DollarBillIn the past two years, stock picking has turned into the most popular sport on Main Street and Wall Street alike. Explosive growth in one dot-com stock after another has taken some of the luster off Microsoft's remarkable record of growth. Still, most investors would gladly build their portfolio around one stock they can count on to go up 50 percent every year for the next decade, as Microsoft did throughout the 1990s.

With that goal in mind, we began working the phones and hitting the pavement on Wall Street, where we asked analysts to pick companies that have the potential to dominate the world of business for the next 10 years.

The fastest-talking bull on Wall Street thinks Cisco Systems (NASDAQ: CSCO) is ideally positioned to win the next big technological battle. James J. Cramer, cofounder of TheStreet.com and manager of a prominent Wall Street hedge fund, thinks Cisco will "take huge market share away from everybody in the networking of computers—and computers hooking to other computers is all that matters. I don't see anybody challenging Cisco. Nobody. All they seem to do is get sharper, not weaker."

Cramer is also bullish on Nokia (NYSE: NOK). "Wireless is the way of the future for every man, woman, and child on Earth," he says. "If you believe in the wireless world, Nokia is going to dominate."

He gives America Online (NYSE: AOL) a shot at the top spot, if the company can successfully complete its acquisition of Time Warner. "If AOL is able to get its arms around Time Warner and run the company in an aggressive fashion, that could be the other horse that I would bet on. But it's too in-transition right now, too hard to call."

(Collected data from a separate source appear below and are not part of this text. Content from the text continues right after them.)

Lemma tmplHandler_mode_witness :
  let w := {| w_fs := {| nodes := <["/w/outputFile" := File "old" 384]> (nodes (example_fs 4096));
                         umask := 18; free := 4096 |}; w_trace := [] |} in
  unmarshal_tmplPath example_request = Ok example_paths ∧
  fst (tmplHandler example_job (Ok example_request) w) = response_ok ∧
  ∃ res, nodes (w_fs (tmplHandler example_job (Ok example_request) w).2) !! Destination example_paths =
    Some (File res (match nodes (w_fs w) !! Destination example_paths with
                    | Some (File _ m) => m
                    | _ => Z.land 420 (Z.lnot (umask (w_fs w)))
                    end)).
Proof.
  cbv zeta. assert (unmarshal_tmplPath example_request = Ok example_paths) as Hd by (vm_compute; reflexivity).
  split_and!; [exact Hd|vm_compute; reflexivity|]. apply tmplHandler_mode; [exact Hd|vm_compute; reflexivity].
Defined.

In the Microsoft vs. Linux death match, Cramer is firmly on the side of Microsoft. Linux, he argues, is "just a fad." Will Linux stocks ever make money? "No."

Top Pick: Cisco Systems
James Cramer James J. Cramer, TheStreet.com
Arguably the Net's preeminent voice on tech investment, James J. Cramer founded TheStreet.com, cofounded SmartMoney magazine, and frequently contributes to Time. His top pick: Cisco Systems (NASDAQ: CSCO), which he believes is set to steal market share from virtually all other companies in the networking space. Another favorite: wireless leader Nokia.